La Medicina che Guarisce
Quando si arriva nel corridoio con la fila di sedie in plastica (perché questo è, dopottutto, il Reparto di Chirurgia Plastica) si rimane un momento sconcertati. Non è come altri ambulatori. Si sente, ma ci si mette un attimo a capire perché. E' un banalissimo corridoio da ospedale, uguali ad altre migliaia di corridoi da ospedale, stessi materiali, stessi colori, stessi odori.
È che la gente sta bene. Cioè non sta affatto bene. Ma sta bene.
Per far passare l'attesa si legge la bacheca. È piena di lettere, biglietti, persino poesie. Questo Reparto ispira la poesia. Si leggono dei problemi, anche gravi, della paura, della disperazione. Si legge della guarigione dal male e anche dalla paura e la disperazione. Le parole che più si ritrovano sono "umanità", "comprensione", "dolcezza". C'è il disegno di una bambina di 6 o 7 anni. C'è scritto "grazie per avermi ridata mia mamma".
Il Professore esce dalla sala visita. Di colpo tutte le facce si girano con occhi e sorrisi che dimostrano tanto, ma tanto più di un semplice rispetto professionale. Deve passare in un'altra sala e per questo passa lungo il corridoio. Una battuta per ogni persona, un scherzo, una presina in giro, una risata. Viene fermato più volte e sempre si lascia fermare. Non importa cos'ha da fare, questi sono i suoi malati e ha tempo prima di tutto per loro.
"Professore, mio marito non cammina più, come possiamo fare?"
"Telefono al servizio ambulanze, lo facciamo portare da loro."
"Signora, ma lei è guarita! Come mai qui di nuovo?"

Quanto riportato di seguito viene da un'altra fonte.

(* ===== verification/DaySlots.v ===== *)
(** * Clock times and the slots of a day

    Models the schedule arithmetic of [events/slots.go] ([buildDaySlots],
    [dayScheduleSegments], [buildDaySlotsWithBreak], [padTime]),
    [events/event.go] ([parseClockTime]), [events/slot_booking.go]
    ([normalizePreferredTime], [slotStartMatches], [formatSlotTime]) and
    [events/therapy_schedule.go] ([normalizeSlotTemplates], [parseClock],
    [trimTime]).

    A parsed clock time is a [time.Time] on January 1 of year 0: here the
    nanoseconds since that midnight, so the zero [time.Time] (January 1 of year
    1, what a failed parse returns) is 366 days later. *)
From stdpp Require Import sorting.
From S2P Require Import Prelude GoStrings AdminSession.

Open Scope string_scope.
Open Scope Z_scope.

Definition Day : Z := 24 * Hour.
Definition zero_clock : Z := 366 * Day.

(** ** [time.Parse] with the layouts "15:04:05" and "15:04" *)
Definition isDigit (c : ascii) : bool := (48 <=? code c)%N && (code c <=? 57)%N.
Definition digit_value (c : ascii) : Z := Z.of_N (code c) - 48.
Definition registerPatient (eventID : string) (p : CreatePatientParams) (now : Z) : ev string :=
  createPatientForEvent eventID p now true true.
Definition CreateEventPatient (u : option AuthUser) (eventID : string) (p : option CreatePatientParams) (now : Z)
  : ev string :=
  as_owner u
    match p with
    | None => throw (BadRequest "data pasien wajib diisi")
    | Some p => createPatientForEvent eventID p now false (negb (String.eqb (TrimSpace (CP_PreferredTime p)) ""))
    end.

(** ** Status changes, edits, deletions *)
Definition valid_status (st : string) : bool :=
  String.eqb st "CONFIRMED" || String.eqb st "CANCELLED" || String.eqb st "COMPLETED".
(** GREATEST(0, booked_count - 1) *)
Definition release_slot (slotID : string) : ev unit :=
  ignore (exec (update_slot slotID (fun s => set_booked (Z.max 0 (s_booked s - 1)) s))).

Definition status_tx (eventID patientID st : string) : ev unit :=
  let! p := or_internal (read (find_patient patientID eventID)) in
  match p with
  | None => throw (NotFound_ "pasien tidak ditemukan")
  | Some p =>
      (match p_slot p with
       | Some sid =>
           if String.eqb st "CANCELLED" && String.eqb (p_status p) "CONFIRMED" then release_slot sid else ret tt
       | None => ret tt
       end);!
      or_internal (write_patients (update_patient patientID eventID (set_status st)))
  end.
Definition UpdatePatientStatus (u : option AuthUser) (eventID patientID status : string) : ev unit :=
  as_owner u
    (let st := ToUpper (TrimSpace status) in
     if negb (valid_status st) then throw (BadRequest "status reservasi tidak valid")
     else
       assertEventMutable eventID;!
       in_tx Internal_ (status_tx eventID patientID st);!
       auditEvent "patient" patientID "status").
(* ===== verification/Breaker.v ===== *)
(** * Circuit breakers of the retrieval service

    Models [shared/retrieval/circuit_breaker.go] and [breaker_pool.go], and how
    [RetrieveKB] of [service.go] uses them: a request asks the pool for its
    tenant's breaker, is admitted or not, and records the outcome of its
    provider call later on the same breaker, which the pool may have dropped in
    the meantime.  Breakers are pointers: a heap of breakers by reference.
    Every [time.Now] is an argument; an absent time is the zero [time.Time].
    The failure counter is an [int] that would need 2^63 calls to wrap. *)
From Stdlib Require Import Sorting.Sorted.
From S2P Require Import Prelude GoStrings AdminSession DaySlots.

Open Scope string_scope.
Open Scope Z_scope.

(** ** One breaker *)
Record CircuitBreaker := {
  failures : Z; threshold : Z; cooldown : Z; openUntil : option Z; lastOpenedAt : option Z;
  lastFailure : option error; halfOpenInFlight : bool
}.
Definition NewCircuitBreaker (threshold cooldown : Z) : CircuitBreaker :=
  {| failures := 0; threshold := if threshold <=? 0 then 5 else threshold;
     cooldown := if cooldown <=? 0 then 30 * Second else cooldown;
     openUntil := None; lastOpenedAt := None; lastFailure := None; halfOpenInFlight := false |}.

(** [now], [now']: the readings of the two [time.Now] *)
Definition Allow (now now' : Z) (cb : CircuitBreaker) : bool * CircuitBreaker :=
  match openUntil cb with
  | None => (true, cb)
  | Some u =>
      if u <? now then
        (true, if u <? now' then
                 {| failures := 0; threshold := threshold cb; cooldown := cooldown cb; openUntil := None;
                    lastOpenedAt := lastOpenedAt cb; lastFailure := lastFailure cb;
                    halfOpenInFlight := halfOpenInFlight cb |}
               else cb)
      else (false, cb)
  end.
Definition RecordSuccess (cb : CircuitBreaker) : CircuitBreaker :=
  {| failures := 0; threshold := threshold cb; cooldown := cooldown cb; openUntil := None;
     lastOpenedAt := lastOpenedAt cb; lastFailure := None; halfOpenInFlight := false |}.
Definition RecordFailure (now : Z) (err : error) (cb : CircuitBreaker) : CircuitBreaker :=
  let n := failures cb + 1 in
  let trips := threshold cb <=? n in
  {| failures := n; threshold := threshold cb; cooldown := cooldown cb;
     openUntil := if trips then Some (now + cooldown cb) else openUntil cb;
     lastOpenedAt := if trips then Some now else lastOpenedAt cb;
     lastFailure := Some err; halfOpenInFlight := halfOpenInFlight cb |}.
Definition OpenedWithin (cb : option CircuitBreaker) (now within : Z) : bool :=
  match cb with
  | None => false
  | Some cb => match lastOpenedAt cb with None => false | Some t => Sub now t <=? within end
  end.
Definition Open (now : Z) (cb : CircuitBreaker) : bool :=
  match openUntil cb with None => false | Some u => now <? u end.
Definition LastError (cb : CircuitBreaker) : option error := lastFailure cb.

"È che mi mancavate, volevo farvi un saluto."
"Signore, la vedo giù oggi."
"È che mi fa più male del solito oggi."
"No, ma dico lei, la vedo giù, di morale. Non va bene. Dobbiamo fare qualcosa."
Avevo telefonato due giorni prima, e avevo parlato con uno dei bravissimi specializzandi che collaborano con lui. Non con lui di persona. Ma:
"E come vanno queste mani oggi? Va meglio con il nuovo antidolorifico?"
Va meglio perché c'è questo posto e ci sono questi medici. Va meglio perché le visite e le medicazioni sono talmente farcite di battute e scambi veloci e brillanti da essere meglio di un cabaret. Va meglio perché questi medici praticano una cura olistica: mentre tagliuzzano, sistemano, tirano, stirano, spalmano e bendano, stanno praticando un accurata ed efficace cura di tutte le persone spaventate, fragili, deboli e ferite che popolano la chirurgia plastica.
I feriti e malati in questo reparto sono doppiamente feriti e malati. Quando si guardano allo specchio non si conoscono più. La loro identità è frantumata. Le facce, le mani, si guardano e si vedono disintegrare. Questi medici sanno medicare queste ferite.
Quello che ti investe mentre aspetti sono gli occhi di questi malati. Occhi che sorridono da sotto un cappello che nasconde la testa calva, o tra medicazioni un pò ovunque in faccia, o da sopra due gambe storte e zoppe. Occhi dolci e saggi.
"Come stanno le tue mani, cara? Cosa ti dicono?"
Una signora che non ho mai visto un vita mia.
"Tanti auguri cara, stammi bene!"
Un'altra signora che non ho mai visto in vita mia.
Si sente la visita nell'altra sala.
"Lei è troppo giù di morale, non mi piace. Penso che la ricoveriamo un giorno prima. Si sentirebbe meglio? Sollevato?"
La piccola folla nel corridoio mormora e fa cenni di approvazione.
"Sono così umani." "È davvero una persona umana, comprensiva." "Sono bravi, tanto bravi, anche i giovani."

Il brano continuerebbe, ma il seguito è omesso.